This article develops my previous discussion on the Lord’s Supper. In the first article we examined why many believers have come to view communion as a means of receiving physical healing or divine power for long life, particularly tied to ‘discerning the body’. By studying both the text and context of 1 Corinthians 11, I argued that this isn’t what Paul meant. In this article we’re going to turn our attention to another prevalent misunderstanding of communion: treating it as a kind of spiritual charm or superstition.
Communion has been turned into a means of protection from evil and accidents.
Similarly to the erroneous and unbiblical idea that discerning the body brings healing, in many circles communion has been turned into a means of protection from evil and accidents. Communion has also been bound up with the notion of “breakthrough,” explaining why communion is so often a part of “crossover nights.” We’re even starting to see individuals ‘taking communion’ alone, before a job interview, exam, or some other important event. They do this convinced that communion guarantees success.

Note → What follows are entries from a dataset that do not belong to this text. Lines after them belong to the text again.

Lemma compat_sym (t u : thread) : compat t u -> compat u t.
Proof. intros [? ?]. by split. Qed.
(** The order of the goroutines does not matter. *)
Lemma pairwise_perm (ts ts' : list thread) : ts ≡ₚ ts' -> pairwise ts -> pairwise ts'.
Proof.
  induction 1 as [|t l l' Hp IH|t u l|]; cbn; [done|..|auto].
  - intros [Ht Hl]. split; [|auto]. by rewrite <- Hp.
  - rewrite !Forall_cons. intros [[H1 H2] [H3 H4]]. split; [split; [by apply compat_sym | done] | done].
Qed.
Lemma inv_perm (e : gammaEngine) (ts ts' : list thread) : ts ≡ₚ ts' -> inv (e, ts) -> inv (e, ts').
Proof.
  intros Hp [Ic Is Il Ip]. cbn in *. split; cbn; [|done|by rewrite <- Hp|by apply (pairwise_perm ts)].
  rewrite Ic. unfold n_counted. clear -Hp. induction Hp; cbn; repeat case_match; cbn; congruence.
Qed.

(** Goroutines that know no engine. *)
Definition plain (t : thread) : Prop := known t = None /\ loading t = None.
Lemma plain_parts (t : thread) : plain t -> taken t = None /\ in_use t = None /\ freeing t = None.
Proof. intros [K L]. by destruct t. Qed.
Lemma plain_local (e : gammaEngine) (t : thread) : plain t -> local e t.
Proof. intros Hp. destruct (plain_parts t Hp) as (T & U & _). destruct Hp as [K L]. split; intros p; rewrite ?K, ?L, ?T, ?U; done. Qed.
Lemma plain_compat (t u : thread) : plain t -> compat t u.
Proof.
  intros Hp. destruct (plain_parts t Hp) as (T & U & F). destruct Hp as [K L]. split; split; intros p; rewrite ?F, ?U, ?K, ?L; done.
Qed.

(** A step of one goroutine: it is enough to look at the goroutine and at the engine. *)
Lemma inv_replace (e e' : gammaEngine) (t t' : thread) (l : list thread) :
  inv (e, t :: l) -> counter e' + (if counted t then 1 else 0) = counter e + (if counted t' then 1 else 0) -> sane e' -> local e' t' ->
  (forall u, u ∈ l -> local e u -> compat t u -> local e' u /\ compat t' u) -> inv (e', t' :: l).
Proof.
  intros [Ic Is Il [Icp Ip]] Hc Hs Hl Hall. cbn [fst snd] in *. apply Forall_cons in Il as [_ Il]. rewrite n_counted_cons in Ic.
  split; cbn [fst snd pairwise]; [rewrite n_counted_cons; lia | done | constructor; [done|] | split; [|done]]; rewrite Forall_forall in *; intros u Hu; apply Hall; auto.
Qed.

(** Engines that stay, or are taken out of the pointer. *)
Lemma local_weaken (e e' : gammaEngine) (u : thread) : made e <= made e' -> freed e' = freed e -> (gamma e' = gamma e \/ gamma e' = None) -> local e u -> local e' u.
Proof.
  intros Hm Hf Hg [K L T U]. split; intros p Hp; rewrite ?Hf.
  - specialize (K p Hp). lia.
  - destruct (L p Hp) as (? & ? & ?). repeat split; [lia | done | destruct Hg; congruence].
  - specialize (T p Hp). destruct Hg; congruence.
  - auto.
Qed.
Lemma sane_weaken (e e' : gammaEngine) : made e <= made e' -> freed e' = freed e -> (gamma e' = gamma e \/ gamma e' = None) -> sane e -> sane e'.
Proof.
  intros Hm Hf Hg [G F]. split; intros p Hp; rewrite ?Hf in *.
  - destruct (G p) as [? ?]; [destruct Hg; congruence|]. split; [lia | done].
  - specialize (F p Hp). lia.
Qed.
(** A goroutine that reads the pointer, or keeps the engine it knows. *)
Lemma knows_local (e : gammaEngine) (t : thread) (p : nat) : known t = Some p -> loading t = None -> p < made e -> (taken t = Some p -> gamma e <> Some p) -> (in_use t = Some p -> p ∉ freed e) -> local e t.
Proof.
  intros K L Hp T U. split; intros q Hq.
  - congruence.
  - congruence.
  - assert (q = p) as -> by (destruct t; cbn in *; congruence). auto.
  - assert (q = p) as -> by (destruct t; cbn in *; congruence). auto.
Qed.
Lemma knows_compat (t u : thread) (p : nat) : known t = Some p -> loading t = None -> loading u <> Some p -> (freeing t = Some p -> in_use u <> Some p) ->
  (in_use t = Some p -> freeing u <> Some p) -> compat t u.
Proof.
  intros K L Lu F U. split; split; intros q Hq.
  - assert (q = p) as -> by (destruct t; cbn in *; congruence). auto.
  - congruence.
  - intros Hin. assert (q = p) as -> by (destruct t; cbn in *; congruence). by apply U.
  - split; congruence.
Qed.

Lemma read_compat (e : gammaEngine) (t u : thread) (p : nat) : gamma e = Some p -> known t = Some p -> loading t = None -> freeing t = None -> local e u -> compat t u.
Proof.
  intros Hg K L F [_ Lu Tu _]. apply (knows_compat t u p); try done.
  - intros E. by destruct (Lu p E) as (_ & _ & ?).
  - by rewrite F.
  - intros _ E. apply (Tu p); [by destruct u | done].
Qed.

Lemma inv_act (ok : answer) (t t' : thread) (e e' : gammaEngine) (new l : list thread) : act ok t e = Some (e', t', new) -> inv (e, t :: l) -> inv (e', t' :: l).
Proof.
  intros Hact Hinv. pose proof (inv_count _ Hinv) as Ic. pose proof (inv_sane _ Hinv) as Is. pose proof (inv_local _ Hinv) as Il. cbn [fst snd] in Ic, Is, Il.
  rewrite n_counted_cons in Ic. apply Forall_cons in Il as [It Il]. rewrite Forall_forall in Il.
  apply (inv_replace e e' t t' l Hinv).
  - destruct t; cbn in Hact; repeat case_match; simplify_eq; cbn; try lia; cbn in Ic; lia.
  - destruct t; cbn in Hact; repeat case_match; simplify_eq; try done; try (apply (sane_weaken e); cbn; auto; done).
    + destruct Is as [G F]. split; cbn; intros q Hq; [|apply elem_of_cons in Hq as [->|Hq]; [by apply (local_known _ _ It) | auto]].
      destruct (G q Hq). split; [done|]. apply not_elem_of_cons. split; [|done]. intros ->. by apply (local_taken _ _ It p).
    + destruct Is as [G F], (local_loading _ _ It q eq_refl) as (? & ? & ?). split; cbn; [intros p [= <-]|]; auto.
  - destruct t; cbn in Hact; repeat case_match; simplify_eq; try (by apply plain_local).
    + apply (knows_local _ _ n); try done; [by apply (proj1 Is)|]. intros _. by apply (proj1 Is).
    + destruct (gamma e') as [p|] eqn:Eg; [|by apply plain_local]. apply (knows_local _ _ p); try done; [by apply (proj1 Is)|]. intros _. by apply (proj1 Is).
    + apply (knows_local _ _ n); try done. by apply (proj1 Is).
    + destruct (gamma e') as [p|] eqn:Eg; [|by apply plain_local]. apply (knows_local _ _ p); try done. by apply (proj1 Is).
    + apply (knows_local _ _ n); try done. by apply (local_known _ _ It).
    + apply (knows_local _ _ p); try done; [by apply (local_known _ _ It)|]. intros _. by apply (local_taken _ _ It).
    + split; cbn; intros q Hq; try done. injection Hq as <-. destruct Is as [G F]. split; [lia|]. split; [intros Hf; specialize (F _ Hf); lia|]. intros Hg. destruct (G _ Hg). lia.
  - intros u Hu Lu Cu.
    destruct t; cbn in Hact; repeat case_match; simplify_eq;
      try (split; [first [exact Lu | apply (local_weaken e); cbn; auto; done] | by apply plain_compat]).
    + split; [done|]. by apply (read_compat e' _ u n).
    + split; [done|]. destruct (gamma e') as [p|] eqn:Eg; [by apply (read_compat e' _ u p) | by apply plain_compat].
    + split; [done|]. by apply (read_compat e' _ u n).
    + split; [done|]. destruct (gamma e') as [p|] eqn:Eg; [by apply (read_compat e' _ u p) | by apply plain_compat].
    + split; [apply (local_weaken e); cbn; auto; done|]. destruct Cu as [_ [_ Cl]]. apply (knows_compat _ u n); try done. intros Hl. by destruct (Cl n Hl).
    + split; [done|]. destruct Cu as [_ [_ Cl]]. apply (knows_compat _ u p); try done; [intros Hl; by destruct (Cl p Hl)|]. intros _.
      rewrite (idle_in_use l u); [done| |done]. apply Nat.eqb_eq in H0. lia.
    + split; [|by apply plain_compat]. destruct Lu as [K L T U], Cu as [[Cf _] [_ Cl]]. split; cbn; try done.
      * intros q Hq. destruct (L q Hq) as (? & ? & ?). split; [done|]. split; [|done]. apply not_elem_of_cons. split; [|done]. intros ->. by destruct (Cl p Hq).
      * intros q Hq. apply not_elem_of_cons. split; [|by apply U]. intros ->. by apply (Cf p).
    + split; [apply (local_weaken e); cbn; auto; lia|]. destruct Lu as [K L T U]. split; split; intros q Hq; cbn in *; try done.
      * injection Hq as <-. split; intros E; [specialize (K _ E); lia | destruct (L _ E); lia].
      * destruct (L q Hq) as [? _]. split; [done|]. intros [= E]. lia.
    + split; [|by apply plain_compat]. destruct Lu as [K L T U], Cu as [[_ Cl] _]. destruct (Cl q eq_refl) as [Ck Cll]. split; cbn; try done.
      * intros p Hp. destruct (L p Hp) as (? & ? & ?). repeat split; try done. congruence.
      * intros p Hp. assert (known u = Some p) as Hk by (destruct u; cbn in *; congruence). congruence.
Qed.

Lemma inv_opened : inv opened.
Proof. split; cbn; [done| |constructor|done]. split; cbn; [intros p [= <-]; split; [lia | apply not_elem_of_nil] | intros p Hp; by apply not_elem_of_nil in Hp]. Qed.
(** A request adds a goroutine that knows no engine. *)
Lemma inv_request (e : gammaEngine) (ts : list thread) (t : thread) : counted t = false -> plain t -> inv (e, ts) -> inv (e, t :: ts).
Proof.
  intros Hc Hp [Ic Is Il Ip]. split; cbn [fst snd pairwise] in *; [rewrite n_counted_cons, Hc; done | done | constructor; [by apply plain_local | done]|].
  split; [|done]. apply Forall_forall. intros u _. by apply plain_compat.
Qed.
Lemma inv_step (s s' : system) : step s s' -> inv s -> inv s'.
Proof.
  intros Hstep Hinv. destruct Hstep as [e ts t Hreq|ok e e' l1 t t' l2 new Hact].
  - apply (inv_perm e (t :: ts)); [apply Permutation_cons_append|]. apply inv_request; [..|done]; destruct Hreq as [->|[->|[->|[->|[r ->]]]]]; done.
  - assert (inv (e', t' :: l1 ++ l2)) as H1.
    { apply (inv_act ok t t' e e' new (l1 ++ l2) Hact). apply (inv_perm e (l1 ++ t :: l2)); [symmetry; apply Permutation_middle | done]. }
    assert (new = [] \/ new = [KStart]) as [->| ->] by (destruct t; cbn in Hact; repeat case_match; simplify_eq; auto).
    + apply (inv_perm e' (t' :: l1 ++ l2)); [rewrite app_nil_r; apply Permutation_middle | done].
    + apply (inv_perm e' (KStart :: t' :: l1 ++ l2)); [|by apply inv_request]. rewrite Permutation_middle, (app_comm_cons l2 [KStart] t').
      rewrite (app_assoc l1 (t' :: l2)). apply Permutation_cons_append.
Qed.

(** No read, write or search is ever inside an engine that was freed, for any interleaving of any number of calls, of closings, also several at a time, and of loads that fail or succeed: [Close] frees an engine only after
    every counted call that could have read its pointer has ended.  (C16) *)
Theorem counted_calls_safe (s : system) (i p : nat) : rtc step opened s -> s.2 !! i = Some (CUse (Some p)) -> p ∉ freed s.1.
Proof.
  intros Hrun Hi. assert (inv s) as Hinv.
  { clear Hi. assert (inv opened) as H0 by apply inv_opened. induction Hrun as [|a b c Hab _ IH]; [done | apply IH, (inv_step a); done]. }
  pose proof (inv_local _ Hinv) as Hl. rewrite Forall_lookup in Hl. by apply (local_in_use _ _ (Hl i _ Hi)).
Qed.

(** ** Interleavings *)

Inductive event : Set := Request (t : thread) | Act (i : nat) (ok : answer).
Definition requestb (t : thread) : bool := match t with UEnter | KStart | LEnter | GEnter | CEnter _ => true | _ => false end.
Definition exec (s : system) (ev : event) : option system :=
  match ev with
  | Request t => if requestb t then Some (s.1, s.2 ++ [t]) else None
  | Act i ok => t ← s.2 !! i; '(e', t', new) ← act ok t s.1; Some (e', take i s.2 ++ t' :: drop (S i) s.2 ++ new)
  end.
Definition run (evs : list event) (s : system) : option system := foldl (fun s ev => s ≫= (fun s => exec s ev)) (Some s) evs.

Lemma exec_step (s s' : system) (ev : event) : exec s ev = Some s' -> step s s'.
Proof.
  destruct s as [e ts]. destruct ev as [t|i ok]; cbn.
  - destruct (requestb t) eqn:E; [|done]. intros [= <-]. apply step_request. destruct t; try done; unfold request; eauto 7.
  - destruct (ts !! i) as [t|] eqn:Et; [|done]. cbn. destruct (act ok t e) as [[[e' t'] new]|] eqn:Ea; [|done]. cbn. intros [= <-].
    rewrite <- (take_drop_middle ts i t Et) at 1. by apply (step_act ok).
Qed.
Lemma run_steps (evs : list event) (s s' : system) : run evs s = Some s' -> rtc step s s'.
Proof.
  unfold run. assert (forall o, foldl (fun s ev => s ≫= (fun s => exec s ev)) o evs = Some s' -> exists s0, o = Some s0 /\ rtc step s0 s') as H.
  { induction evs as [|ev evs IH]; intros o; cbn; [intros ->; eauto using rtc_refl|]. intros H. destruct (IH _ H) as (s1 & H1 & Hr).
    destruct o as [s0|]; [|done]. cbn in H1. exists s0. split; [done|]. eapply rtc_l; [by apply (exec_step _ _ ev) | done]. }
  intros Hrun. destruct (H _ Hrun) as (s0 & [= <-] & Hr). done.
Qed.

How Superstition Mishandles Communion
Such a superstitious approach to communion echoes patterns we know well in our African traditions. In many of our traditions, people have long relied on rituals, incantations, objects, or substances to secure protection from harm or to attract blessings. It’s easy, then, for communion to be pulled into that same mindset of superstition. Without realising it, the bread and cup are made to serve as a Christianised version of old practices, where God’s will is treated as something we can manipulate through a ritual.
African people have long relied on rituals or objects to secure protection from harm and attract blessings.
The real danger is that something Jesus gave us as a beautiful gift—a meal to honour his sacrificial love and the covenant he secured for us with his blood—gets reduced to a formula. Instead of drawing our hearts to Christ in worship, it becomes a tool we use to try to get something we want. And when the hoped-for healing, protection, or breakthrough doesn’t come, the result is often confusion and disappointment. Some begin to wonder if their faith is weak, if they didn’t partake the “right way,” or even if God has failed them.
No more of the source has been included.